Fréquemment aujourd'hui on parle de nos devoirs par rapport à notre corps. Il n'est plus le tombeau de l'âme, c'est elle qui l'emprisonne. On reste certes dualiste (on a un esprit et un corps, radicalement différents) mais on a renversé la hiérarchie : c'est le corps qui commande et on doit lui obéir. On ne dit donc plus à la mode platonicienne : " Quel malheur d'avoir un corps ! " mais " Quel malheur d'avoir une âme ! ".
On pourrait croire cette pensée bien moderne, mais Plutarque dans Sur le désir et le chagrin attribue à Démocrite une manière de voir qui entretient avec ladite pensée une certaine ressemblance :

" Le procès du corps contre l' âme à propos des passions semble être ancien. Démocrite, rapportant la cause du malheur à l' âme, dit que si le corps obtenait de lui intenter un procès à propos de ce qu'il a souffert et du mauvais traitement dont il a été l'objet tout au long de la vie, et qu' il (i.e. apparemment : l' homme en question) devienne lui-même juge de l'accusation, il aurait plaisir à condamner l'âme, pour avoir détruit telle partie du corps par ses néglicences et l'avoir affaibli par les beuveries, pour avoir corrompu et déchiré telle autre partie par sa recherche des plaisirs, de la même façon que si un instrument ou un outil était en mauvais état, il accusait celui qui le manie sans ménagement." (Les débuts de la philosophie. Des premiers penseurs grecs à  Socrate, André Laks et Glenn W. Most, Fayard, 2016, p. 1041)

À noter trois différences (au moins) entre ce texte et l'antienne mentionnée : d'abord Démocrite est matérialiste et conçoit la psyché comme composée d'atomes, alors que bien souvent les adeptes des droits du corps reprennent, certainement sans  le savoir, le vieux dualisme cartésien ; ensuite, si l'on en croit un autre texte de Plutarque, Préceptes de santé, Démocrite en ayant cette pensée aurait eu en vue les individus nuisibles à la société, l'âme étant accusée de mal se conduire avec son corps et donc in fine avec autrui. Il semble donc que le procès que le corps fait à l'âme est justifié par des raisons morales.
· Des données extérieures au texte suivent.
(* ===== verification/SimBridge.v ===== *)
(** * The bridge to the timing simulator

    [sim_hardware/src]: the bridge object ([cpptlm/bridge.cpp]), the debug
    endpoint ([cpptlm/backdoor_endpoint.cpp], [endpoint.cpp]), the bypass
    switch with its drain ([pcie/bypass.cpp]), the bypassing accesses of
    [pcie/host_bridge.cpp], [platform.cpp]; and the adapter calls of
    [plugins/gpu_driver/hal/hal_cpptlm.cpp].  The simulator itself is outside
    the repository: its C interface is the class [Emulator] over a state [E] of
    its own, and whether its library loads is an argument.  Bridges, callbacks
    and emulators are named by their addresses. *)
From S2P Require Import Prelude Bytes Topology.
From Stdlib Require Import Ascii String.
From stdpp Require Import strings.
#[local] Open Scope list_scope.
#[local] Open Scope Z_scope.

Definition EOPNOTSUPP : Z := 95.

(** ** The simulator's interface *)
Record CpptlmDeviceInfo := mk_info {
  i_vendor_id : Z; i_device_id : Z; i_gpu_id : Z; i_gfx_version : Z; i_bdf : Z;
  i_visible_vram_size : Z; i_invisible_vram_size : Z; i_va_region_size : Z; i_bar_sizes : list Z
}.
(** Emulators are named by address; reads answer a code and the bytes written
    to the caller's buffer. *)
Class Emulator (E : Type) := {
  emu_create : string -> E -> Z * E;
  emu_create_by_id : Z -> E -> Z * E;
  emu_destroy : Z -> E -> E;
  emu_mmio_read : Z -> Z -> Z -> Z -> E -> Z * list Z * E;
  emu_mmio_write : Z -> Z -> Z -> list Z -> E -> Z * E;
  emu_backdoor_read : Z -> Z -> Z -> Z -> E -> Z * list Z * E;
  emu_backdoor_write : Z -> Z -> Z -> list Z -> E -> Z * E;
  emu_config_read : Z -> Z -> Z -> E -> Z * Z * E;
  emu_config_write : Z -> Z -> Z -> Z -> E -> Z * E;
  emu_device_info : Z -> E -> Z * CpptlmDeviceInfo * E
}.
(* ===== verification/Vfs.v ===== *)
(** * Device nodes and per-process contexts

    [src/src/kernel/vfs.cpp] and [service_registry.cpp], the three nodes of
    [drm/render_node.cpp], and the table of [process/isolated_device.cpp].

    A [shared_ptr<Device>] is a key of the heap of device objects: the tables of
    the file system and of the service registry share the objects, so what
    [chmod] writes is seen through both.  The file operations of a device are an
    argument ([fops_open]); a device without any has [None]. *)
From S2P Require Import Prelude.
From stdpp Require Import gmap.

#[local] Open Scope Z_scope.

(** ** The device table *)
Section Vfs.
Context {F W : Type} (fops_open : F -> string -> Z -> W -> Z * W).

Record Device := Device_ {
  d_name : string;
  d_dev_id : Z;
  d_plugin_handle : option nat;
  d_fops : option F;
  d_mode : Z;
  d_uid : Z;
  d_gid : Z;
}.
#[global] Instance eta_Device : Eta Device :=
  fun r => Device_ (d_name r) (d_dev_id r) (d_plugin_handle r) (d_fops r) (d_mode r) (d_uid r) (d_gid r).

(** [objects]: the devices the program has made; [devices_] and [services_]
    hold pointers to them. *)
Record VFS := VFS_ {
  objects : gmap nat Device;
  devices : gmap string nat;
  services : gmap string nat;
}.
#[global] Instance eta_VFS : Eta VFS := fun r => VFS_ (objects r) (devices r) (services r).

Definition path_to_name (path : string) : string :=
  if String.prefix "/dev/" path then String.substring 5 (String.length path - 5) path else path.

Definition shutdown (v : VFS) : VFS := v <| devices := ∅ |>.

(** [None]: the pointer is null. *)
Definition register_device (p : nat) (v : VFS) : option (Z * VFS) :=
  match objects v !! p with
  | None => None
  | Some dev =>
      match devices v !! d_name dev with
      | Some _ => Some (-1, v)
      | None => Some (0, v <| devices ::= <[d_name dev := p]> |> <| services ::= <[d_name dev := p]> |>)
      end
  end.

Definition lookup_device (name : string) (v : VFS) : option nat := devices v !! name.

Definition check_permission (dev : Device) (flags : Z) : bool := true.

Inductive open_result :=
  | NoDevice
  | Refused
  | Opened (p : nat)
  | NullFops.
Definition open (path : string) (flags : Z) (v : VFS) (w : W) : open_result * W :=
  match lookup_device (path_to_name path) v with
  | None => (NoDevice, w)
  | Some p =>
      match objects v !! p with
      | None => (NoDevice, w)
      | Some dev =>
          if negb (check_permission dev flags) then (Refused, w)
          else match d_fops dev with
               | None => (NullFops, w)
               | Some f =>
                   let '(rc, w) := fops_open f path flags w in
                   (if rc <? 0 then Refused else Opened p, w)
               end
      end
  end.
(** C9. Loading a directory into an empty table: when the plug-ins have
  distinct names, depend on each other without a cycle and without naming a
  dependency twice, and their [init] succeeds, all are loaded; [init] runs
  once for each, after those of its dependencies; and each has as its reference
  count the number of plug-ins that depend on it. *)
Theorem load_plugins_all `{HeapPick} {W} (dlopen_mod : string -> @dl_answer W) es cs (w : W)
    (Hscan : scan_candidates dlopen_mod (Some es) = Some cs)
    (Hnames : NoDup (map c_name cs))
    (Hunique : forall c, c ∈ cs -> NoDup (c_depends c))
    (Hinternal : forall c, c ∈ cs -> c_depends c ⊆ map c_name cs)
    (Hacyclic : ~ cyclic cs)
    (Hinit : forall c w, c ∈ cs -> (init_at dlopen_mod (c_path c) w).1 = 0) :
  exists st' loads,
    load_plugins dlopen_mod (Some es) (Loader_ ∅ [] w) = Some (0, st') /\
    loads ≡ₚ cs /\
    (forall k c, loads !! k = Some c -> c_depends c ⊆ map c_name (take k loads)) /\
    world st' = foldl (run_init dlopen_mod) w loads /\
    (forall c, c ∈ cs -> exists m, dlopen_mod (c_path c) = DlModule m /\
       loaded st' !! c_name c = Some (PluginInfo_ (c_path c) m (dependants cs (c_name c)))) /\
    (forall name, is_Some (loaded st' !! name) -> name ∈ map c_name cs).
Proof.
  destruct (topo_sort_spec cs) as [_ Hn]. destruct (Hn Hacyclic) as (order & He & Hnd & Hsub & Hb & _ & Hp).
  apply (unique_orders_all cs order Hnd) in Hp; [|done].
  destruct (load_in_order_all dlopen_mod cs (fun c => scan_candidate_of dlopen_mod es cs c Hscan)
    Hnames Hunique Hinternal Hinit order [] (Loader_ ∅ [] w)) as (st' & Hl & Hle & Hw); [done..| |].
  { split; [by intros c ?%not_elem_of_nil| |by intros c ?%not_elem_of_nil].
    simpl. intros name [i Hi]. by rewrite lookup_empty in Hi. }
  pose proof (picked_all cs order Hp) as Hperm. simpl in Hle.
  exists st', (picked cs order). split.
  { unfold load_plugins. rewrite Hscan, He. simpl. by rewrite Hl. }
  split; [done|]. split; [|split; [done|split]].
  - intros k c Hk. destruct (picked_lookup cs order k Hsub) as [Hlk ->]. rewrite Hlk in Hk.
    apply bind_Some in Hk as (i & Hi & Hc). by apply (deps_picked cs Hinternal order k i c).
  - intros c Hc. rewrite <- Hperm in Hc. destruct (le_entry _ _ _ Hle c Hc) as (m & Hm & Hx).
    exists m. split; [done|]. by rewrite Hx, (dependants_perm _ _ _ Hperm).
  - intros name Hx. apply (le_only _ _ _ Hle) in Hx. by rewrite Hperm in Hx.
Qed.

(** Whatever is loaded and unloaded, from the empty table on: each entry is
  the module found at its path, under its own name, with a count that is not
  negative, and the process holds one handle of the dynamic linker for each
  entry and no other. *)
Theorem loader_well_formed `{HeapPick} {W} (dlopen_mod : string -> @dl_answer W) calls (w : W) st
    (Hrun : loader_run dlopen_mod calls (Loader_ ∅ [] w) = Some st) :
  loader_wf dlopen_mod st.
Proof.
  assert (loader_wf dlopen_mod (Loader_ ∅ [] w)) as Hwf
    by (split; [done|]; intros name info Hx; cbn in Hx; by apply lookup_empty_Some in Hx).
  revert Hrun Hwf. unfold loader_run. generalize (Loader_ (∅ : gmap string (@PluginInfo W)) [] w).
  induction calls as [|c calls IH]; intros s; cbn; [by intros [= <-]|].
  destruct (loader_step dlopen_mod s c) as [s'|] eqn:E.
  - intros Hrun Hwf. by eapply IH, wf_loader_step.
  - intros Hrun. exfalso. clear IH. by induction calls.
Qed.

(** ** The plug-ins of the repository, on a log of what was initialised *)
Module Samples.
Definition logged (name : string) (prio : Z) (deps : list string) (rc : Z) : @dl_answer (list string) :=
  DlModule (Module_ (Some name) prio (Some deps) (Some (fun log => (rc, log ++ [name]))) (Some (fun log => log ++ ["exit " +:+ name]))).
Definition dl (path : string) : @dl_answer (list string) :=
  if bool_decide (path = "p/plugin_net.so") then logged "net_driver" 300 [] 0
  else if bool_decide (path = "p/plugin_iommu.so") then logged "iommu_driver" 200 ["pci_driver"] 0
  else if bool_decide (path = "p/plugin_pci.so") then logged "pci_driver" 100 [] 0
  else if bool_decide (path = "p/plugin_vfio.so") then logged "vfio" 50 ["iommu_driver"; "pci_driver"] 0
  else if bool_decide (path = "p/plugin_broken.so") then logged "broken" 10 ["net_driver"] (-1)
  else DlFails.
Definition dir : list (string * string) :=
  [("p/plugin_vfio.so", "plugin_vfio.so"); ("p/README.md", "README.md"); ("p/plugin_net.so", "plugin_net.so");
   ("p/plugin_iommu.so", "plugin_iommu.so"); ("p/plugin_pci.so", "plugin_pci.so"); ("p/libx.so", "libx.so")].
Definition cands : list Candidate := default [] (scan_candidates dl (Some dir)).
Definition empty : @loader (list string) := Loader_ ∅ [] [].
#[export] Existing Instance first_min_heap.
(** The state after loading [dir]. *)
Definition after : @loader (list string) :=
  match load_plugins dl (Some dir) empty with Some (_, st) => st | None => empty end.
End Samples.
Import Samples.

Example samples_order : map c_name cands = ["vfio"; "net_driver"; "iommu_driver"; "pci_driver"] /\
  topo_sort cands = Some (0, [3; 2; 0; 1]%nat) /\
  world after = ["pci_driver"; "iommu_driver"; "vfio"; "net_driver"] /\
  plugin_ref_count "pci_driver" after = 2.
Proof. vm_compute. by split. Qed.

Lemma samples_acyclic : ~ cyclic cands.
Proof. apply acyclic_by_search. by vm_compute. Qed.

Lemma topo_sort_exact_witness :
  (forall c, c ∈ cands -> NoDup (c_depends c)) /\
  exists order, topo_sort cands = Some (0, order) /\ order ≡ₚ seq 0 (length cands) /\ deps_before cands order /\ least_first cands order.
Proof.
  assert (forall c, c ∈ cands -> NoDup (c_depends c)) as H.
  { apply Forall_forall. apply (bool_decide_unpack _). by vm_compute. }
  split; [exact H|]. destruct (topo_sort_exact cands) as (_ & He & Ho).
  destruct (proj1 He samples_acyclic) as [order Hs]. exists order. split; [exact Hs|].
  destruct (Ho order Hs) as (_ & _ & Hd & Hl & Hall). split; [by apply Hall|split; [exact Hd|exact Hl]].
Defined.

Lemma load_plugins_all_witness :
  exists st' loads, load_plugins dl (Some dir) (Loader_ ∅ [] []) = Some (0, st') /\ loads ≡ₚ cands /\
    world st' = foldl (run_init dl) [] loads.
Proof.
  destruct (load_plugins_all dl dir cands []) as (st' & loads & H1 & H2 & _ & H3 & _).
  - by vm_compute.
  - apply (bool_decide_unpack _). by vm_compute.
  - apply Forall_forall. apply (bool_decide_unpack _). by vm_compute.
  - apply Forall_forall. apply (bool_decide_unpack _). by vm_compute.
  - apply samples_acyclic.
  - intros c w Hc. vm_compute in Hc. repeat (apply elem_of_cons in Hc as [->|Hc]; [vm_compute; reflexivity|]). by apply not_elem_of_nil in Hc.
  - exists st', loads. split; [exact H1|split; [exact H2|exact H3]].
Defined.
Lemma recv_refines fd buf max_len :
    exists a n', us_net_recvfrom fd buf max_len n = Some (a, n') /\ net_wf n' /\
      mail_step (mail_of n) (NRecv fd buf max_len) = (a, mail_of n').
  Proof.
    unfold us_net_recvfrom, mail_step. simpl. destruct (assoc_get fd (g_sockets n)) as [s|] eqn:Eg; [|by eexists _, _].
    destruct (negb buf || _); [by eexists _, _|]. rewrite lookup_fmap.
    destruct (default [] (g_rx_queues n !! fd)) as [|m q] eqn:Eq.
    { exists (- EAGAIN, None), n. split; [done|]. split; [done|]. destruct (g_rx_queues n !! fd) as [[|]|]; by simplify_eq/=. }
    destruct (g_rx_queues n !! fd) as [l|] eqn:El; simplify_eq/=.
    destruct (queue_head fd m q ltac:(by rewrite El)) as (s' & Hs' & Hr & Hno & Hperm).
    rewrite Hs'. simpl. rewrite (free_once _ _ _ Hs' Hr).  simpl.
    eexists _, _. split; [done|]. split.
    - destruct Hwf as [Hb Ho Hs Hf]. split; simpl; [by rewrite queued_update| |done|].
      + intros p s0 [_ Hp]%lookup_delete_Some. by eapply Ho.
      + intros fd'. rewrite lookup_insert. case_decide; [intros _; subst; apply Hf; by rewrite El|apply Hf].
    - pose proof (letters_clear (delete (m_skb m) (heap n)) (<[fd:=q]> (g_rx_queues n))) as He.
      unfold mail_of. simpl. rewrite He, fmap_insert; [done|].
      intros p Hp. apply lookup_delete_ne. intros <-. apply Hno. by rewrite queued_update in Hp.
  Qed.

Lemma close_refines fd :
    exists rc n', us_net_close fd n = Some (rc, n') /\ net_wf n' /\
      mail_step (mail_of n) (NClose fd) = (rc, None, mail_of n').
  Proof.
    unfold us_net_close, mail_step. simpl. destruct (assoc_get fd (g_sockets n)) as [s|] eqn:Eg; [|by eexists _, _].
    assert (forall fd', fd' ∈ map fst (assoc_del fd (g_sockets n)) -> fd' < g_next_fd n) as Hks
      by (intros fd' H%assoc_del_keys; by apply (nw_socks _ Hwf)).
    pose proof Hwf as [Hb Ho Hs Hf].
    destruct (g_rx_queues n !! fd) as [q|] eqn:El.
    - destruct (free_all_spec q (heap n) (queued (delete fd (g_rx_queues n)))) as (h' & -> & Hr & Ho' & Hsame); [|done|].
      { rewrite <- Hb, (queued_split (g_rx_queues n) fd), El. done. }
      simpl. eexists _, _. split; [done|]. split.
      + split; simpl; [done..|]. intros fd' [? [_ H]%lookup_delete_Some]. by apply Hf.
      + unfold mail_of. simpl. rewrite (letters_clear h' (delete fd (g_rx_queues n))) by done. by rewrite fmap_delete.
    - eexists _, _. split; [done|]. split; [by split|].
      unfold mail_of, field_upd. simpl. rewrite delete_id; [done|]. by rewrite lookup_fmap, El.
  Qed.

Lemma net_step_refines c :
    0 <= g_next_fd n < 2 ^ 31 - 1 ->
    exists a n', net_step n c = Some (a, n') /\ net_wf n' /\ mail_step (mail_of n) c = (a, mail_of n').
  Proof.
    intros Hn. destruct c as [|fd addr port|mem fd buf a p|fd buf max_len|fd].
    - destruct (socket_refines Hn) as [Hw Hm]. cbn [net_step]. destruct (us_net_socket n) as [rc n']. by eexists _, _.
    - simpl. unfold us_net_bind. destruct (assoc_get fd (g_sockets n)) as [s|] eqn:Eg; [|by eexists _, _].
      destruct (_ || _); [by eexists _, _|]. eexists _, _. split; [done|]. split; [|done].
      destruct Hwf as [Hb Ho Hs Hf]. split; simpl; [done..| |done].
      intros fd' [->|H]%assoc_set_keys; [|by apply Hs]. by eapply Hs, assoc_get_keys.
    - destruct (send_refines mem fd buf a p) as (rc & n' & H & ? & ?). cbn [net_step]. rewrite H. by eexists _, _.
    - apply recv_refines.
    - destruct (close_refines fd) as (rc & n' & H & ? & ?). cbn [net_step]. rewrite H. by eexists _, _.
  Qed.
End NetRefine.

(** ** Sequences of calls *)
Fixpoint net_run (n : net) (cs : list net_call) : option (list net_answer * net) :=
  match cs with
  | [] => Some ([], n)
  | c :: cs => '(a, n) ← net_step n c; '(l, n) ← net_run n cs; Some (a :: l, n)
  end.
Fixpoint mail_run (b : mailboxes) (cs : list net_call) : list net_answer * mailboxes :=
  match cs with
  | [] => ([], b)
  | c :: cs => let '(a, b) := mail_step b c in let '(l, b) := mail_run b cs in (a :: l, b)
  end.

(** Descriptors are numbered upwards, one for each socket. *)
Lemma mail_step_fd b c : 0 <= mb_next_fd b -> mb_next_fd b <= mb_next_fd (mail_step b c).2 <= mb_next_fd b + 1.
Proof. intros Hb. destruct c; simpl; repeat case_match; simpl; lia. Qed.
C'est en revanche par hédonisme ou eudémonisme qu'ordinairement on reproche à quelqu'un de ne pas donner à son corps ce à  quoi il a droit. Enfin, on doit aussi noter que si Démocrite utilise un vocabulaire juridique, il n'attribue au corps et à l'âme ni droit ni devoir.

Pour terminer, relevons qu'à la différence de Platon, dans le Phédon par exemple, Démocrite dans ces lignes juge que le vice de l'âme n'est pas un effet du corps, mais une cause du vice corporel.

vendredi 26 juin 2020

Pourquoi donc l'ours de La Fontaine a-t-il si mal raisonné ?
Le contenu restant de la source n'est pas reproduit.